Developing and refining links as a representation of organizational connection
Abstract
Job embeddedness is a construct that attempts to explain voluntary employee turnover not from the lens of why people choose to leave, but why they choose to stay (Mitchell, Holtom, Lee, Sablynski, & Erez, 2001). The current research explores the role of links, a dimension of job embeddedness that quantitatively measures ties to individuals or activities (Lee, Mitchell, Sablynski, Burton, & Holtom, 2004), in predicting turnover intentions. More specifically, the study provides three notable contributions to the understanding of the embeddedness construct and the study of turnover more broadly. First, links were categorized into three types: tenure, relationship, and involvement. Findings suggest that relationship and involvement link types provide no incremental predictability of turnover intentions over that of tenure links alone – when measured using only quantitative measures as proposed by the job embeddedness scale (Mitchell et al., 2001).

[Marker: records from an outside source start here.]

(** * Ingress node firewall loader: the user-space control plane

    A shallow embedding of package [nodefwloader]
    (pkg/ebpf/ingress_node_firewall_events.go and the loader file that
    follows it): the port-range parser, the rule compiler that fills the
    LPM table, the XDP attachment manager and the perf-event reader that
    renders audit lines.

    Go strings are byte sequences: they are [string]s of [ascii] bytes.
    Raw samples and addresses are [list byte].  Fixed-width integers are
    [Z] with their wrap-around written out. *)

From Stdlib Require Import ZArith String Ascii Strings.Byte List Bool Lia.
From Stdlib Require Import DecimalString DecimalPos DecimalN.
From stdpp Require Import base option countable strings list gmap.
Import ListNotations.

Open Scope string_scope.
Open Scope Z_scope.

(** ** The policy types *)

(** Modelled from the spec: the policy types of package [api/v1alpha1] are
    not part of these sources.  A rule carries its order (the rule id), a
    protocol tag, an action and a payload: port text for TCP, UDP and SCTP,
    type and code for ICMP and ICMPv6.  The fields are the ones
    [makeIngressFwRulesMap] reads.  Protocol and action are string types in
    Go: the last constructor of each stands for any value that is none of
    the named constants. *)
Module v1alpha1.
Inductive IngressNodeFirewallRuleProtocolType : Type :=
| ProtocolTypeTCP | ProtocolTypeUDP | ProtocolTypeSCTP
| ProtocolTypeICMP | ProtocolTypeICMPv6
| ProtocolTypeOther (text : string).

Inductive IngressNodeFirewallActionType : Type :=
| IngressNodeFirewallAllow | IngressNodeFirewallDeny
| ActionOther (text : string).

Record IngressNodeFirewallProtocolRule : Type := {
  Order : Z;                                      (* uint32 *)
  Protocol : IngressNodeFirewallRuleProtocolType;
  Ports : string;                                 (* ProtocolRule.Ports *)
  ICMPType : Z;                                   (* ICMPRule.ICMPType, uint8 *)
  ICMPCode : Z;                                   (* ICMPRule.ICMPCode, uint8 *)
  Action : IngressNodeFirewallActionType
}.

Record IngressNodeFirewallRules : Type := {
  SourceCIDRs : list string;
  FirewallProtocolRules : list IngressNodeFirewallProtocolRule
}.
End v1alpha1.

(** ** Errors and log records

    [fmt.Errorf] and [log.Printf] are recorded as the call that was made:
    the format string and its operands.  Errors that come out of the Go
    libraries are constructors of their own. *)

Inductive liberror : Type :=
| ErrSyntax (fn num : string)          (* strconv.ErrSyntax inside a *NumError *)
| ErrRange (fn num : string)           (* strconv.ErrRange inside a *NumError *)
| EOF                                  (* io.EOF *)
| ErrUnexpectedEOF                     (* io.ErrUnexpectedEOF *)
| ErrInvalidInterfaceIndex             (* net: invalid network interface index *)
| ErrInvalidInterfaceName              (* net: invalid network interface name *)
| ErrNoSuchInterface                   (* net: no such network interface *)
| ErrParseCIDR (text : string)         (* *net.ParseError, Type "CIDR address" *)
| ErrKeyNotExist                       (* ebpf.ErrKeyNotExist *)
| ErrClosed                            (* use of a closed file descriptor *)
| ErrKernel (what : string).           (* any other errno of a bpf/link call *)

Inductive operand : Type :=
| OInt (z : Z)
| OStr (s : string)
| OErr (e : liberror)
| OProtocol (p : v1alpha1.IngressNodeFirewallRuleProtocolType)
| OAction (a : v1alpha1.IngressNodeFirewallActionType)
| OKey (PrefixLen : Z) (IpData : list byte).      (* a bpfBpfLpmIpKeySt *)

Inductive error : Type :=
| Errorf (format : string) (operands : list operand).

Record logline : Type := Printf { lformat : string; loperands : list operand }.

(** ** strconv.ParseUint(s, 10, 16) *)

Definition u8 (c : ascii) : Z := Z.of_N (N_of_ascii c).

Definition maxUint64 : Z := 2 ^ 64 - 1.

(** [lower(c) = c | ('x' - 'X')] *)
Definition lower (c : Z) : Z := Z.lor c 32.

Section ParseUint.
Variable base : Z.
Variable bitSize : Z.

(** Cutoff is the smallest number such that cutoff*base > maxUint64. *)
Definition cutoff : Z := maxUint64 / base + 1.
Definition maxVal : Z := Z.shiftl 1 bitSize - 1.

(** The digit loop of [ParseUint]; [n] is the uint64 accumulator.  The
    underscore case is guarded by [base == 0] and is absent here. *)
Fixpoint ParseUint_loop (s : string) (n : Z) : Z * option (string -> string -> liberror) :=
  match s with
  | EmptyString => (n, None)
  | String ch s' =>
      let c := u8 ch in
      let digit :=
        if (48 <=? c) && (c <=? 57) then Some (c - 48)
        else if (97 <=? lower c) && (lower c <=? 122) then Some (lower c - 97 + 10)
        else None in
      match digit with
      | None => (0, Some ErrSyntax)
      | Some d =>
          if base <=? d then (0, Some ErrSyntax)
          else if cutoff <=? n then (maxVal, Some ErrRange)
          else
            let n' := (n * base) mod 2 ^ 64 in
            let n1 := (n' + d) mod 2 ^ 64 in
            if (n1 <? n') || (maxVal <? n1) then (maxVal, Some ErrRange)
            else ParseUint_loop s' n1
      end
  end.
End ParseUint.

(** [strconv.ParseUint(s, base, bitSize)] for [2 <= base <= 36] and
    [0 < bitSize <= 64], the only way this package calls it. *)
Definition ParseUint (s : string) (base bitSize : Z) : Z * option liberror :=
  match s with
  | EmptyString => (0, Some (ErrSyntax "ParseUint" s))
  | _ =>
      match ParseUint_loop base bitSize s 0 with
      | (n, None) => (n, None)
      | (n, Some mk) => (n, Some (mk "ParseUint" s))
      end
  end.

(** ** strings.Contains and strings.SplitN for a one-byte separator *)

Fixpoint IndexByte (s : string) (sep : ascii) : option nat :=
  match s with
  | EmptyString => None
  | String c s' =>
      if Ascii.eqb c sep then Some 0%nat
      else match IndexByte s' sep with
           | Some m => Some (S m)
           | None => None
           end
  end.
(** * escreg: the on-chain escrow registry and its off-chain orchestrator

    A shallow embedding of
      - [smart_contracts/mbr-manager/contract.algo.ts]  (class [MbrManager]),
      - [smart_contracts/escreg/contract.algo.ts]       (class [Escreg]),
      - [ts-sdk/src/util.ts]   ([chunk], [getIncreaseBudgetBuilder]),
      - [ts-sdk/src/index.ts]  ([EscregSDK.register]),
    followed by the properties of the specification's section 8 and of the
    component descriptions of section 4.

    Conventions.  A [uint64] is an [N] below [2^64]; the AVM does not wrap
    around: an overflowing [+] or underflowing [-] makes the program fail,
    which is the error [ErrPanic] here.  [ensure(c, msg)] logs [msg] and
    fails, which is [ErrCode msg].  A failed call leaves the ledger state as
    it was (the substrate rolls the group back), so a call is a function
    [State -> result State].  Box storage is two finite maps: the two
    [BoxMap]s cannot clash, since the keys of [apps] are 4 bytes long and the
    keys of [userCredits] are the byte 'c' followed by 32 bytes.  Opcode
    budget and box size limits are the substrate's and are not modelled. *)

From stdpp Require Import gmap strings list fin_maps.
From Stdlib Require Import NArith ZArith Lia.
From Stdlib.Strings Require Import Byte.

Local Open Scope N_scope.

(** ** Bytes and unsigned 64-bit integers *)

Abbreviation bytes := (list Byte.byte).

#[global] Instance byte_eq_dec : EqDecision Byte.byte := Byte.byte_eq_dec.
#[global] Instance byte_countable : Countable Byte.byte :=
  inj_countable Byte.to_N Byte.of_N Byte.of_to_N.

Definition uint64_max : N := 18446744073709551615.

Definition is_uint64 (n : N) : Prop := n <= uint64_max.

(** ** Failure *)

Inductive error : Type :=
| ErrCode (code : string)   (* ensure(false, code): log(code); err() *)
| ErrPanic.                 (* any other failure of the virtual machine *)

Inductive result (A : Type) : Type :=
| Ok (a : A)
| Err (e : error).
Arguments Ok {A} a.
Arguments Err {A} e.

Definition bind {A B} (r : result A) (k : A -> result B) : result B :=
  match r with
  | Ok a => k a
  | Err e => Err e
  end.

Notation "'let*' x ':=' r 'in' k" := (bind r (fun x => k))
  (at level 10, x name, r at level 100, k at level 200).

(** [common.algo.ts]: [ensure]. *)
Definition ensure (condition : bool) (message : string) : result unit :=
  if condition then Ok tt else Err (ErrCode message).

(** [errors.algo.ts]: the codes, with the meaning their comments give. *)
Definition errAuth : string := "ERR:AUTH".
Definition errAppNotRegistered : string := "ERR:404".
Definition errCredit : string := "ERR:CRD".
Definition errReceiver : string := "ERR:RCV".
Definition errAmt : string := "ERR:AMT".

(** The on-chain error kinds of the specification's section 7, each as the
    code that reports it.  [NoAccount] stands there with [ZeroAmount] ("a
    deposit of zero value, or a withdrawal with no existing credit
    account"): both are ERR:AMT, which [withdrawCredits] raises for a sender
    without credit box. *)
Definition Unauthorized : error := ErrCode errAuth.
Definition NotFound : error := ErrCode errAppNotRegistered.
Definition InsufficientCredit : error := ErrCode errCredit.
Definition ReceiverMismatch : error := ErrCode errReceiver.
Definition ZeroAmount : error := ErrCode errAmt.
Definition NoAccount : error := ErrCode errAmt.

(** The AVM's [+] and [-] on uint64. *)
Definition uint64_add (a b : N) : result N :=
  if a + b <=? uint64_max then Ok (a + b) else Err ErrPanic.

Definition uint64_sub (a b : N) : result N :=
  if b <=? a then Ok (a - b) else Err ErrPanic.

(** Reading [box.value]: the program fails when the box does not exist. *)
Definition box_value {A} (o : option A) : result A :=
  match o with
  | Some v => Ok v
  | None => Err ErrPanic
  end.

(** [op.itob]: the 8 bytes of a uint64, most significant first. *)
Definition byte_of_N (n : N) : Byte.byte :=
  match Byte.of_N (n mod 256) with
  | Some b => b
  | None => Byte.x00
  end.

Definition itob (n : N) : bytes :=
  [ byte_of_N (n / 2 ^ 56); byte_of_N (n / 2 ^ 48);
    byte_of_N (n / 2 ^ 40); byte_of_N (n / 2 ^ 32);
    byte_of_N (n / 2 ^ 24); byte_of_N (n / 2 ^ 16);
    byte_of_N (n / 2 ^ 8);  byte_of_N n ].
(** The descriptors of [l] stand in the order in which the outer loop
    reaches them. *)
Definition inPushOrder (parsed : Store) (l : list Ref) : Prop :=
  forall i j x y, i < j -> l !! i = Some x -> l !! j = Some y ->
    forall n, reachedBy parsed n y = true -> reachedBy parsed n x = true.

(** The invariant of [parsed.forEach] on the order of [validated], before
    the element of index [k]. *)
Definition orderInv (parsed : Store) (k : nat) (acc : State * list string) : Prop :=
  (forall r, r < k -> parentType (deref parsed r) <> "" ->
     In (parentType (deref parsed r)) (snd acc))
  /\ (forall r, In r (validated (fst acc)) -> reachedBy parsed k r = true)
  /\ inPushOrder parsed (validated (fst acc)).

(** ** The nodes that the rule handles

    A valid attribute, a call whose callee name is one of [callees], a
    tagged template whose tag name is one of [tags]. *)
Definition handled (callees tags : list string) (node : Node) : Prop :=
  match node with
  | JSXAttribute valid _ _ | VAttribute valid _ _ => valid = true
  | CallExpression calleeName _ => exists n, calleeName = Some n /\ In n callees
  | TaggedTemplateExpression tagName _ => exists n, tagName = Some n /\ In n tags
  end.
(** * DegreeVerify upload file: fixed-width encoder and record assembler

    A shallow embedding of [DegreeVerify_create_upload_file.py].  Python
    strings are Rocq strings (one character stands for one code point; only
    length, prefix, substring and concatenation are used), Python ints are
    [Z], a pandas cell is a [value], a row is a finite map from column names
    to cells, and a file is the sequence of chunks passed to [f.write]. *)

From Stdlib Require Import ZArith Lia List Ascii.
From stdpp Require Import gmap strings list sorting pretty.

Local Open Scope Z_scope.

(** ** Python string primitives *)

Module Py.

(** [len(s)] *)
Definition len (s : string) : Z := Z.of_nat (String.length s).

(** [n] blanks *)
Fixpoint spaces (n : nat) : string :=
  match n with
  | O => ""
  | S n' => String " "%char (spaces n')
  end.

(** [s[:k]]: the first [k] characters, or all but the last [-k] when [k]
    is negative. *)
Definition slice_to (s : string) (k : Z) : string :=
  if 0 <=? k then String.substring 0 (Z.to_nat k) s
  else String.substring 0 (Z.to_nat (len s + k)) s.

(** [s.ljust(width)] *)
Definition ljust (s : string) (width : Z) : string :=
  s +:+ spaces (Z.to_nat (width - len s)).

(** [sub in s] *)
Fixpoint contains (sub s : string) : bool :=
  String.prefix sub s
  || match s with
     | "" => false
     | String _ s' => contains sub s'
     end.

(** [s.startswith(p)] *)
Definition startswith (s p : string) : bool := String.prefix p s.

(** [str(n)] for an int *)
Definition str (n : Z) : string := pretty n.

(** the one-character string ["\n"] *)
Definition newline : string := String "010"%char "".

(** [s.replace(old, new)] for a non-empty [old]: occurrences are replaced
    from the left and do not overlap; [skip] counts the characters of an
    occurrence still to be passed over. *)
Fixpoint replace_go (old new : string) (skip : nat) (s : string) : string :=
  match s with
  | "" => ""
  | String a s' =>
      match skip with
      | S k => replace_go old new k s'
      | O =>
          if String.prefix old s
          then new +:+ replace_go old new (String.length old - 1) s'
          else String a (replace_go old new 0 s')
      end
  end.

Definition replace (s old new : string) : string := replace_go old new 0 s.

End Py.

(** ** Exceptions and results *)

(** The exceptions of Python that the program can meet; [OtherError] stands
    for one raised outside the program and pandas (by the database driver
    or the spreadsheet writer), by the name of its class. *)
Inductive exn : Type :=
| KeyError (key : string)
| TypeError
| ValueError
| AttributeError
| OtherError (name : string).

Inductive result (A : Type) : Type :=
| Ok (a : A)
| Raise (e : exn).
Arguments Ok {A} a.
Arguments Raise {A} e.

#[global] Instance result_ret : MRet result := fun A a => Ok a.

#[global] Instance result_bind : MBind result := fun A B k m =>
  match m with
  | Ok a => k a
  | Raise e => Raise e
  end.

(** ** Cells, rows and frames *)

(** A cell of an object column: a Python [str], an [int], or the missing
    marker [NaN] (a float). *)
Inductive value : Type :=
| VStr (s : string)
| VInt (n : Z)
| VNaN.

#[global] Instance value_eq_dec : EqDecision value.
Proof. solve_decision. Defined.

(** A frame has an ordered list of column labels and a list of rows.  The
    cell of row [r] in a column [c] of the frame is [cell r c]; entries of
    [r] under labels that are not columns of the frame are never read. *)
Record DataFrame : Type := {
  columns : list string;
  data : list (gmap string value)
}.

Definition cell (r : gmap string value) (c : string) : value :=
  default VNaN (r !! c).

Definition has_column (df : DataFrame) (c : string) : bool :=
  bool_decide (c ∈ columns df).

(** [row[c]] for a row yielded by [df.iterrows()] *)
Definition getitem (df : DataFrame) (r : gmap string value) (c : string)
  : result value :=
  if has_column df c then Ok (cell r c) else Raise (KeyError c).

(** ** Files *)

Inductive file_mode : Type := mode_w | mode_a.

(** The chunks a file holds right after [open(fpath, f_mode)]. *)
Definition open_file (fs : gmap string (list string)) (fpath : string)
    (f_mode : file_mode) : list string :=
  match f_mode with
  | mode_w => []
  | mode_a => default [] (fs !! fpath)
  end.

(** ** write_fw *)

(** One entry of [specs]: column name and [[max_len, start, end]]. *)
Definition field_spec : Type := string * (Z * Z * Z).

Definition is_filler (c : string) : bool := Py.contains "Filler" c.

(** Lines 486-489: cut or pad [s] to [max_len]. *)
Definition fit (s : string) (max_len : Z) : string :=
  if Py.len s >? max_len then Py.slice_to s max_len
  else if Py.len s <? max_len then Py.ljust s max_len
  else s.

(** What the body of the row loop does with one row. *)
Inductive row_outcome : Type :=
| Line (line : string)
| Return0
| Raised (e : exn).

(** The inner loop [for c, v in specs.items()], started with [line]. *)
Fixpoint encode_fields (df : DataFrame) (row : gmap string value)
    (specs : list field_spec) (line : string) : row_outcome :=
  match specs with
  | [] => Line line
  | (c, (max_len, start, end_)) :: rest =>
      match (if is_filler c then Ok (VStr " ") else getitem df row c) with
      | Raise e => Raised e
      | Ok s =>
          if negb (start + (max_len - 1) =? end_) then Return0
          else
            match s with
            | VStr s => encode_fields df row rest (line +:+ fit s max_len)
            | VInt _ | VNaN => Raised TypeError
            end
      end
  end.

(** The outer loop [for index, row in df.iterrows()], with the file chunks
    [f] and the counter [lw]. *)
Fixpoint write_rows (df : DataFrame) (rows : list (gmap string value))
    (specs : list field_spec) (f : list string) (lw : Z)
  : result Z * list string :=
  match rows with
  | [] => (Ok lw, f)
  | row :: rest =>
      match encode_fields df row specs "" with
      | Line line => write_rows df rest specs (f ++ [line; Py.newline]) (lw + 1)
      | Return0 => (Ok 0, f)
      | Raised e => (Raise e, f)
      end
  end.

Definition write_fw (fs : gmap string (list string)) (fpath : string)
    (f_mode : file_mode) (df : DataFrame) (specs : list field_spec)
  : result Z * gmap string (list string) :=
  let '(r, f) := write_rows df (data df) specs (open_file fs fpath f_mode) 0 in
  (r, <[fpath := f]> fs).

(** [pd.DataFrame(data=d)] for a dict [d] of one-element lists: one row, the
    columns in the order of the dict. *)
Definition single_row_frame (d : list (string * value)) : DataFrame :=
  {| columns := d.*1; data := [list_to_map d] |}.

(** ** Header, data and trailer sections *)

Definition dv_hdr_def : list field_spec :=
  [ ("Record Type",          (   3,   1,    3));
    ("School Code",          (   6,   4,    9));
    ("Branch Code",          (   2,  10,   11));
    ("Official School Name", (  80,  12,   91));
    ("Filler01",             (  15,  92,  106));
    ("Standard Report Flag", (   1, 107,  107));
    ("Transmission Date",    (   8, 108,  115));
    ("Degree Period",        (  80, 116,  195));
    ("Filler02",             (3645, 196, 3840)) ].

Definition header_data (transmission_date degree_period : string)
  : list (string * value) :=
  [ ("Record Type",          VStr "DH1");
    ("School Code",          VStr "002795");
    ("Branch Code",          VStr "00");
    ("Official School Name", VStr "PAUL SMITH'S COLLEGE OF THE ADIRONDACKS");
    ("Filler01",             VStr " ");
    ("Standard Report Flag", VStr "D");
    ("Transmission Date",    VStr transmission_date);
    ("Degree Period",        VStr degree_period);
    ("Filler02",             VStr " ") ].

Definition write_DV_header (fs : gmap string (list string)) (out_fn : string)
    (transmission_date degree_period : string)
  : result Z * gmap string (list string) :=
  let hdr_df := single_row_frame (header_data transmission_date degree_period) in
  write_fw fs out_fn mode_w hdr_df dv_hdr_def.

Definition dv_col_def : list field_spec :=
  [ ("Record Type", (3, 1, 3));
    ("Student SSN", (9, 4, 12));
    ("First Name", (40, 13, 52));
    ("Middle Name", (40, 53, 92));
    ("Last Name", (40, 93, 132));
    ("Name Suffix", (5, 133, 137));
    ("Previous Last Name", (40, 138, 177));
    ("Previous First Name", (40, 178, 217));
    ("Date of Birth", (8, 218, 225));
    ("College Student ID", (20, 226, 245));
    ("Filler1", (59, 246, 304));
    ("Degree Level Indicator", (1, 305, 305));
    ("Degree, Certificate, or Credential Title", (80, 306, 385));
    ("School/College/Division Awarding Degree", (50, 386, 435));
    ("Joint Institution/College/School/Division Name", (60, 436, 495));
    ("Date Degree, Credential, or Certificate Awarded", (8, 496, 503));
    ("Filler02", (80, 504, 583));
    ("Major Course of Study 1", (80, 584, 663));
    ("Major Course of Study 2", (80, 664, 743));
    ("Major Course of Study 3", (80, 744, 823));
    ("Major Course of Study 4", (80, 824, 903));
    ("Filler03", (160, 904, 1063));
    ("Minor Course of Study 1", (80, 1064, 1143));
    ("Minor Course of Study 2", (80, 1144, 1223));
    ("Minor Course of Study 3", (80, 1224, 1303));
    ("Minor Course of Study 4", (80, 1304, 1383));
    ("Filler04", (160, 1384, 1543));
    ("Major Option 1", (80, 1544, 1623));
    ("Major Option 2", (80, 1624, 1703));
    ("Filler05", (160, 1704, 1863));
    ("Major Concentration 1", (80, 1864, 1943));
    ("Major Concentration 2", (80, 1944, 2023));
    ("Major Concentration 3", (80, 2024, 2103));
    ("Filler06", (280, 2104, 2383));
    ("NCES CIP Code for Major 1", (6, 2384, 2389));
    ("NCES CIP Code for Major 2", (6, 2390, 2395));
    ("NCES CIP Code for Major 3", (6, 2396, 2401));
    ("NCES CIP Code for Major 4", (6, 2402, 2407));
    ("Filler07", (20, 2408, 2427));
    ("NCES CIP Code for Minor 1", (6, 2428, 2433));
    ("NCES CIP Code for Minor 2", (6, 2434, 2439));
    ("NCES CIP Code for Minor 3", (6, 2440, 2445));
    ("NCES CIP Code for Minor 4", (6, 2446, 2451));
    ("Filler08", (120, 2452, 2571));
    ("Academic Honors", (50, 2572, 2621));
    ("Filler09", (196, 2622, 2817));
    ("Honors Program", (50, 2818, 2867));
    ("Filler10", (100, 2868, 2967));
    ("Other Honors", (150, 2968, 3117));
    ("Attendance From Date", (8, 3118, 3125));
    ("Attendance To Date", (8, 3126, 3133));
    ("FERPA Block", (1, 3134, 3134));
    ("School Financial Block", (1, 3135, 3135));
    ("Filler11", (100, 3136, 3235));
    ("Name of Institution Granting Degree", (50, 3236, 3285));
    ("Reverse Transfer Flag", (1, 3286, 3286));
    ("Certificate Type", (1, 3287, 3287));
    ("Filler12", (553, 3288, 3840)) ].

Definition write_DV_data (fs : gmap string (list string)) (dv_df : DataFrame)
    (out_fn : string) : result Z * gmap string (list string) :=
  write_fw fs out_fn mode_a dv_df dv_col_def.

Definition dv_tlr_def : list field_spec :=
  [ ("Record Type",        (   3,  1,    3));
    ("Total Record Count", (  10,  4,   13));
    ("Filler01",           (3827, 14, 3840)) ].

Definition trailer_data (detail_record_count : Z) : list (string * value) :=
  let total_record_count := detail_record_count + 2 in
  [ ("Record Type",        VStr "DT1");
    ("Total Record Count", VStr (Py.str total_record_count));
    ("Filler01",           VStr " ") ].

Definition write_DV_trailer (fs : gmap string (list string)) (out_fn : string)
    (detail_record_count : Z) : result Z * gmap string (list string) :=
  let tlr_df := single_row_frame (trailer_data detail_record_count) in
  write_fw fs out_fn mode_a tlr_df dv_tlr_def.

Second, findings found that quality link measures are meaningful predictors of turnover intentions and there is no interaction between quality and quantity links. Third, analysis of whether links mediate the relationship between personality and turnover intention show that all three quality link types and quantity tenure links possess significant indirect effects. These findings highlight some previous misconceptions of links and provide direction on how links can be used in the future to study turnover.